Turquie : le jeu du chat et de la souris

Dernière mise à jour : 2 janv. 2021

Les passes d’armes s’enchaînent. Les provocations aussi. Pas une semaine ne passe sans que Recep Tayyip Erdogan ne cherche à affirmer la puissance turque. Intervention directe au haut- Karabakh, offensive de l’armée turque dans le nord de la Syrie, axe stratégique russo-turque en Libye et les dernières outrances d’un navire d’exploration turc en méditerranée orientale participent à cette volonté d’influence sur une partie du globe. Le retour de la grandeur ottomane est au centre des ambitions d’Erdogan.


Les différentes palettes stratégiques d’Erdogan


Entre l’Europe et la Turquie, l’ambiance n’est pas à l’apaisement. Récemment sanctionnée à minima par le club des 27 européens, la Turquie est présente sur tous les fronts. Erdogan donne le tempo et imprime sa marque. Son audace stratégique provoque des « mouvements d’humeur » au sein de l’Otan, institution dont elle est membre. Expression très diplomate pour dénoncer les provocations turques face à ses « alliés, rivaux » les plus puissants : Europe, Russie et Etats-Unis pour ne pas les citer.


Ankara agit en électron libre sans que personne ne réagisse vraiment. Dans le Haut Karabakh, Poutine a laissé faire à condition que cela ne dérape pas trop. L’Europe réagit mollement après les provocations dans les eaux méditerranéennes. Les divisions internes, l’immigration et son déclin font le jeu d’Erdogan. Les Etats-Unis sont en pleine transition politique mais l’administration Biden est très attendue sur ce sujet. Erdogan ménage la Chine notamment aux sujets des Ouighours. En fonction de ses palettes d’intervention, le sultan turc se place comme un interlocuteur fort.


Se placer comme leader du monde musulman


La Turquie veut prendre la tête du monde musulman. Rôle occupé un temps par Bagdad, Damas, Beyrouth ou encore l’Empire Ottoman à une autre époque. Il y a désormais une place à prendre. L’Irak est faible, le Liban se défait, la Syrie tombe… Le sultan islamo-conservateur turque l’a bien compris. Sa logique de confrontation prend alors tout son sens. Pour devenir le leader, il lui faut un ennemi identifié et clair, « un ennemi de l’islam » comme il le clame souvent, la France est le candidat idéal.

Débat sur les caricatures, projet de loi sur le séparatisme, principe de laïcité.

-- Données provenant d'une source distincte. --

(* ===== verification/NetBuffer.v ===== *)
(** * Buffered output to a client

    Models [src/src/observer/net/ring_buffer.h/.cpp] and
    [buffered_writer.h/.cpp]: the ring of bytes and the writer that sends it to
    a socket.  A socket accepts any part of a [write], asks to try again or
    fails, following a schedule; when the schedule is used up it accepts
    everything. *)

From S2P Require Import Prelude Rc.

(** ** RingBuffer *)

Record RingBuffer := mkRing { rb_buffer_ : bytes; rb_data_size_ : Z; rb_write_pos_ : Z }.

Definition DEFAULT_BUFFER_SIZE : Z := 16 * 1024.

(** A negative size is a [size_t] no vector can have: the exception is not
    caught. *)
Definition RingBuffer_new (size : Z) : outcome RingBuffer :=
  if size <? 0 then UB else Done (mkRing (replicate (Z.to_nat size) 0) 0 0).
Definition RingBuffer_capacity (r : RingBuffer) : Z := i32 (blen (rb_buffer_ r)).
Definition RingBuffer_size (r : RingBuffer) : Z := rb_data_size_ r.
Definition RingBuffer_remain (r : RingBuffer) : Z := RingBuffer_capacity r - RingBuffer_size r.
(** The sum is an [int32_t]; [%] by zero and an overflow are undefined. *)
Definition RingBuffer_read_pos (r : RingBuffer) : outcome Z :=
  let p := rb_write_pos_ r - RingBuffer_size r + RingBuffer_capacity r in
  if (RingBuffer_capacity r =? 0) || (INT32_MAX <? p) then UB else Done (Z.rem p (RingBuffer_capacity r)).

(** [buffer]: code, offset of the pointer in [buffer_], [read_size]. *)
Definition RingBuffer_buffer (r : RingBuffer) : outcome (RC * Z * Z) :=
  if RingBuffer_size r =? 0 then Done (SUCCESS, 0, 0)
  else
    read_pos ← RingBuffer_read_pos r;
    Done (SUCCESS, read_pos,
          if read_pos <? rb_write_pos_ r then rb_write_pos_ r - read_pos else RingBuffer_capacity r - read_pos).

Definition RingBuffer_forward (size : Z) (r : RingBuffer) : RC * RingBuffer :=
  if size <=? 0 then (INVALID_ARGUMENT, r)
  else if RingBuffer_size r <? size then (INVALID_ARGUMENT, r)
  else (SUCCESS, mkRing (rb_buffer_ r) (rb_data_size_ r - size) (rb_write_pos_ r)).

(** [read]: an iteration of the loop over the code, [buf], [read_size] and the
    ring. *)
Definition ring_read_body (size : Z) (x : RC * bytes * Z * RingBuffer)
    : outcome (RC * bytes * Z * RingBuffer + RC * bytes * Z * RingBuffer) :=
  let '(rc, buf, read_size, r) := x in
  if OB_SUCC rc && (read_size <? size) && (0 <? RingBuffer_size r) then
    y ← RingBuffer_buffer r;
    let '(rc, tmp_buf, tmp_size) := y : RC * Z * Z in
    if OB_SUCC rc then
      let copy_size := Z.min (size - read_size) tmp_size in
      d ← mem_read tmp_buf copy_size (rb_buffer_ r);
      buf ← mem_write read_size d buf;
      let '(rc, r) := RingBuffer_forward copy_size r in
      Done (inl (rc, buf, read_size + copy_size, r))
    else Done (inl (rc, buf, read_size, r))
  else Done (inr x).

(** The data of a ring are at most two runs of bytes: two iterations and the
    last test. *)
Definition RING_RUNS : nat := 3.
Definition RingBuffer_read (buf : bytes) (size read_size : Z) (r : RingBuffer) : outcome (RC * bytes * Z * RingBuffer) :=
  if size <? 0 then Done (INVALID_ARGUMENT, buf, read_size, r)
  else loop (ring_read_body size) RING_RUNS (SUCCESS, buf, 0, r).

(** [write]: an iteration over [write_size] and the ring. *)
Definition ring_write_body (data : bytes) (size : Z) (x : Z * RingBuffer) : outcome (Z * RingBuffer + Z * RingBuffer) :=
  let '(write_size, r) := x in
  if (write_size <? size) && (0 <? RingBuffer_remain r) then
    read_pos ← RingBuffer_read_pos r;
    let tmp_buf_size := if read_pos <=? rb_write_pos_ r then RingBuffer_capacity r - rb_write_pos_ r
                        else read_pos - rb_write_pos_ r in
    let copy_size := Z.min (size - write_size) tmp_buf_size in
    d ← mem_read write_size copy_size data;
    b ← mem_write (rb_write_pos_ r) d (rb_buffer_ r);
    if RingBuffer_capacity r =? 0 then UB
    else Done (inl (write_size + copy_size,
                    mkRing b (rb_data_size_ r + copy_size) (Z.rem (rb_write_pos_ r + copy_size) (RingBuffer_capacity r))))
  else Done (inr x).
Definition RingBuffer_write (data : bytes) (size write_size : Z) (r : RingBuffer) : outcome (RC * Z * RingBuffer) :=
  if size <? 0 then Done (INVALID_ARGUMENT, write_size, r)
  else
    x ← loop (ring_write_body data size) RING_RUNS (0, r);
    let '(write_size, r) := x : Z * RingBuffer in Done (SUCCESS, write_size, r).

(** ** The socket *)

Inductive sock_result := Accept (n : Z) | Again | Fail.
Record socket := mkSocket { sk_received : bytes; sk_schedule : list sock_result }.

(** [::write]: the result, and whether a negative one is [EAGAIN] or [EINTR]. *)
Definition sock_write (data : bytes) (k : socket) : Z * bool * socket :=
  match sk_schedule k with
  | [] => (blen data, false, mkSocket (sk_received k ++ data) [])
  | Accept n :: sched =>
      let n := Z.max 0 (Z.min n (blen data)) in (n, false, mkSocket (sk_received k ++ sub 0 n data) sched)
  | Again :: sched => (-1, true, mkSocket (sk_received k) sched)
  | Fail :: sched => (-1, false, mkSocket (sk_received k) sched)
  end.

(** ** BufferedWriter *)

Record BufferedWriter := mkWriter { bw_fd_ : Z; bw_buffer_ : RingBuffer }.
Definition BufferedWriter_new (fd size : Z) : outcome BufferedWriter :=
  r ← RingBuffer_new size; Done (mkWriter fd r).

(** The inner loop of [flush_internal]: [None] on an error. *)
Definition retry_body (data : bytes) (k : socket) : outcome (socket + option Z * socket) :=
  let '(n, again, k) := sock_write data k in
  if n <? 0 then if again : bool then Done (inl k) else Done (inr (None, k))
  else if n =? 0 then Done (inl k) else Done (inr (Some n, k)).

(** An iteration of the outer loop over [write_size]. *)
Definition flush_body (fuel : nat) (size : Z) (x : Z * BufferedWriter * socket)
    : outcome (Z * BufferedWriter * socket + RC * BufferedWriter * socket) :=
  let '(write_size, w, k) := x in
  if (0 <? RingBuffer_size (bw_buffer_ w)) && (write_size <? size) then
    y ← RingBuffer_buffer (bw_buffer_ w);
    let '(rc, buf, read_size) := y : RC * Z * Z in
    if OB_FAIL rc then Done (inr (rc, w, k))
    else
      data ← mem_read buf read_size (rb_buffer_ (bw_buffer_ w));
      z ← loop (retry_body data) fuel k;
      let '(n, k) := z : option Z * socket in
      match n with
      | None => Done (inr (IOERR_WRITE, w, k))
      | Some n => Done (inl (write_size + n, mkWriter (bw_fd_ w) (RingBuffer_forward n (bw_buffer_ w)).2, k))
      end
  else Done (inr (SUCCESS, w, k)).
Definition BufferedWriter_flush_internal (fuel : nat) (size : Z) (w : BufferedWriter) (k : socket)
    : outcome (RC * BufferedWriter * socket) :=
  if bw_fd_ w <? 0 then Done (INVALID_ARGUMENT, w, k) else loop (flush_body fuel size) fuel (0, w, k).

Definition flush_all_body (fuel : nat) (x : BufferedWriter * socket)
    : outcome (BufferedWriter * socket + RC * BufferedWriter * socket) :=
  let '(w, k) := x in
  if 0 <? RingBuffer_size (bw_buffer_ w) then
    y ← BufferedWriter_flush_internal fuel (RingBuffer_size (bw_buffer_ w)) w k;
    let '(rc, w, k) := y : RC * BufferedWriter * socket in
    if OB_SUCC rc then Done (inl (w, k)) else Done (inr (rc, w, k))
  else Done (inr (SUCCESS, w, k)).
Definition BufferedWriter_flush (fuel : nat) (w : BufferedWriter) (k : socket) : outcome (RC * BufferedWriter * socket) :=
  if bw_fd_ w <? 0 then Done (INVALID_ARGUMENT, w, k) else loop (flush_all_body fuel) fuel (w, k).

(** [write]: code, [write_size]. *)
Definition BufferedWriter_write (fuel : nat) (data : bytes) (size write_size : Z) (w : BufferedWriter) (k : socket)
    : outcome (RC * Z * BufferedWriter * socket) :=
  if bw_fd_ w <? 0 then Done (INVALID_ARGUMENT, write_size, w, k)
  else
    y ← (if RingBuffer_remain (bw_buffer_ w) =? 0 then BufferedWriter_flush_internal fuel size w k else Done (SUCCESS, w, k));
    let '(rc, w, k) := y : RC * BufferedWriter * socket in
    if OB_FAIL rc then Done (rc, write_size, w, k)
    else
      z ← RingBuffer_write data size write_size (bw_buffer_ w);
      let '(rc, write_size, r) := z : RC * Z * RingBuffer in
      Done (rc, write_size, mkWriter (bw_fd_ w) r, k).

Definition writen_body (fuel : nat) (data : bytes) (size : Z) (x : Z * BufferedWriter * socket)
    : outcome (Z * BufferedWriter * socket + RC * BufferedWriter * socket) :=
  let '(write_size, w, k) := x in
  if write_size <? size then
    y ← BufferedWriter_write fuel (drop (Z.to_nat write_size) data) (size - write_size) 0 w k;
    let '(rc, tmp_write_size, w, k) := y : RC * Z * BufferedWriter * socket in
    if OB_FAIL rc then Done (inr (rc, w, k)) else Done (inl (write_size + tmp_write_size, w, k))
  else Done (inr (SUCCESS, w, k)).
Definition BufferedWriter_writen (fuel : nat) (data : bytes) (size : Z) (w : BufferedWriter) (k : socket)
    : outcome (RC * BufferedWriter * socket) :=
  if bw_fd_ w <? 0 then Done (INVALID_ARGUMENT, w, k) else loop (writen_body fuel data size) fuel (0, w, k).

Definition BufferedWriter_close (fuel : nat) (w : BufferedWriter) (k : socket) : outcome (RC * BufferedWriter * socket) :=
  if bw_fd_ w <? 0 then Done (SUCCESS, w, k)
  else
    y ← BufferedWriter_flush fuel w k;
    let '(rc, w, k) := y : RC * BufferedWriter * socket in
    if OB_FAIL rc then Done (rc, w, k) else Done (SUCCESS, mkWriter (-1) (bw_buffer_ w), k).

(** ** The ring is a queue

    [ring_rep r q]: the ring holds the bytes [q], in one run that does not
    touch the end of the vector, or in a run [q1] that does and a second one
    [q2] at its start. *)
Inductive ring_rep : RingBuffer → bytes → Prop :=
  | rep_zero : ring_rep (mkRing [] 0 0) []
  | rep_straight a q c : c ≠ [] → ring_rep (mkRing (a ++ q ++ c) (blen q) (blen a + blen q)) q
  | rep_wrapped q1 q2 c : q1 ≠ [] → ring_rep (mkRing (q2 ++ c ++ q1) (blen q1 + blen q2) (blen q2)) (q1 ++ q2).

Section Ring.
Context (cap : Z) (Hcap : cap ≤ 2 ^ 30).

Definition ring_ok (r : RingBuffer) (q : bytes) : Prop := ring_rep r q ∧ blen (rb_buffer_ r) = cap.

Lemma blen_pos {A} (l : list A) : l ≠ [] → 0 < blen l.
Proof. destruct l; [done|]. rewrite blen_cons. pose proof (blen_nonneg l). lia. Qed.

Lemma split2 {A} (l : list A) n : 0 ≤ n ≤ blen l → ∃ a b, l = a ++ b ∧ blen a = n.
Proof.
  intros Hn. exists (take (Z.to_nat n) l), (drop (Z.to_nat n) l). rewrite take_drop. split; [done|].
  unfold blen in *. rewrite length_take. lia.
Qed.

Lemma ring_capacity r q : ring_ok r q → RingBuffer_capacity r = cap.
Proof.
  intros [_ H]. unfold RingBuffer_capacity, i32. rewrite H. apply sint_small; [lia|].
  pose proof (blen_nonneg (rb_buffer_ r)). lia.
Qed.

Lemma ring_size r q : ring_ok r q → RingBuffer_size r = blen q.
Proof. intros [[] _]; cbn; by autorewrite with blen. Qed.

Lemma ring_bounded r q : ring_ok r q → blen q ≤ cap.
Proof.
  intros [Hr <-]. destruct Hr as [|a q c|q1 q2 c]; cbn; autorewrite with blen; [done|..];
    try pose proof (blen_nonneg a); pose proof (blen_nonneg c); lia.
Qed.

Lemma ring_new : 0 ≤ cap → ∃ r, RingBuffer_new cap = Done r ∧ ring_ok r [].
Proof.
  intros H. unfold RingBuffer_new. rewrite (proj2 (Z.ltb_ge _ _)) by done.
  eexists; split; [done|]. split; cbn; [|rewrite blen_replicate; lia].
  destruct (Z.to_nat cap) as [|n]; [apply rep_zero|]. by apply (rep_straight [] [] (replicate (S n) 0)).
Qed.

Contexte idéal pour dégainer les joutes verbales successives à l’encontre d’Emmanuel Macron et de la société française. Pas une semaine ne passe sans que la Turquie s’en prenne à la France « il faut se débarrasser du problème Macron ». La stratégie de faire passer la France pour un pays islamophobe bat son plein « La France est un pays gangréné par le racisme ».

Laisser croire que la France mène une campagne de haine contre le monde musulman est aussi une façon pour Erdogan de fédérer autour de lui et de déstabiliser le couple franco-allemand. Des liens très forts unissent le peuple allemand et turc. Première diaspora avec plus de 2,5 millions de turcs en Allemagne.


Un jeu dangereux


A force d’outrance et de provocation, Erdogan s’expose politiquement. L’OTAN n’a pas apprécié quand les turcs ont acheté de l’armement russe extrêmement pointu de défense aérienne : le S400. Les Américains ont refusé quelques semaines après d’intégrer les turcs au programme F35 (avions de combat furtif). Les rapports de forces sont le fil continu de la diplomatie turque. Deuxième armée de L’OTAN, la Turquie développe sa base industrielle et technologique de défense (BITD) et développe une capacité militaire moins dépendante de l’extérieur.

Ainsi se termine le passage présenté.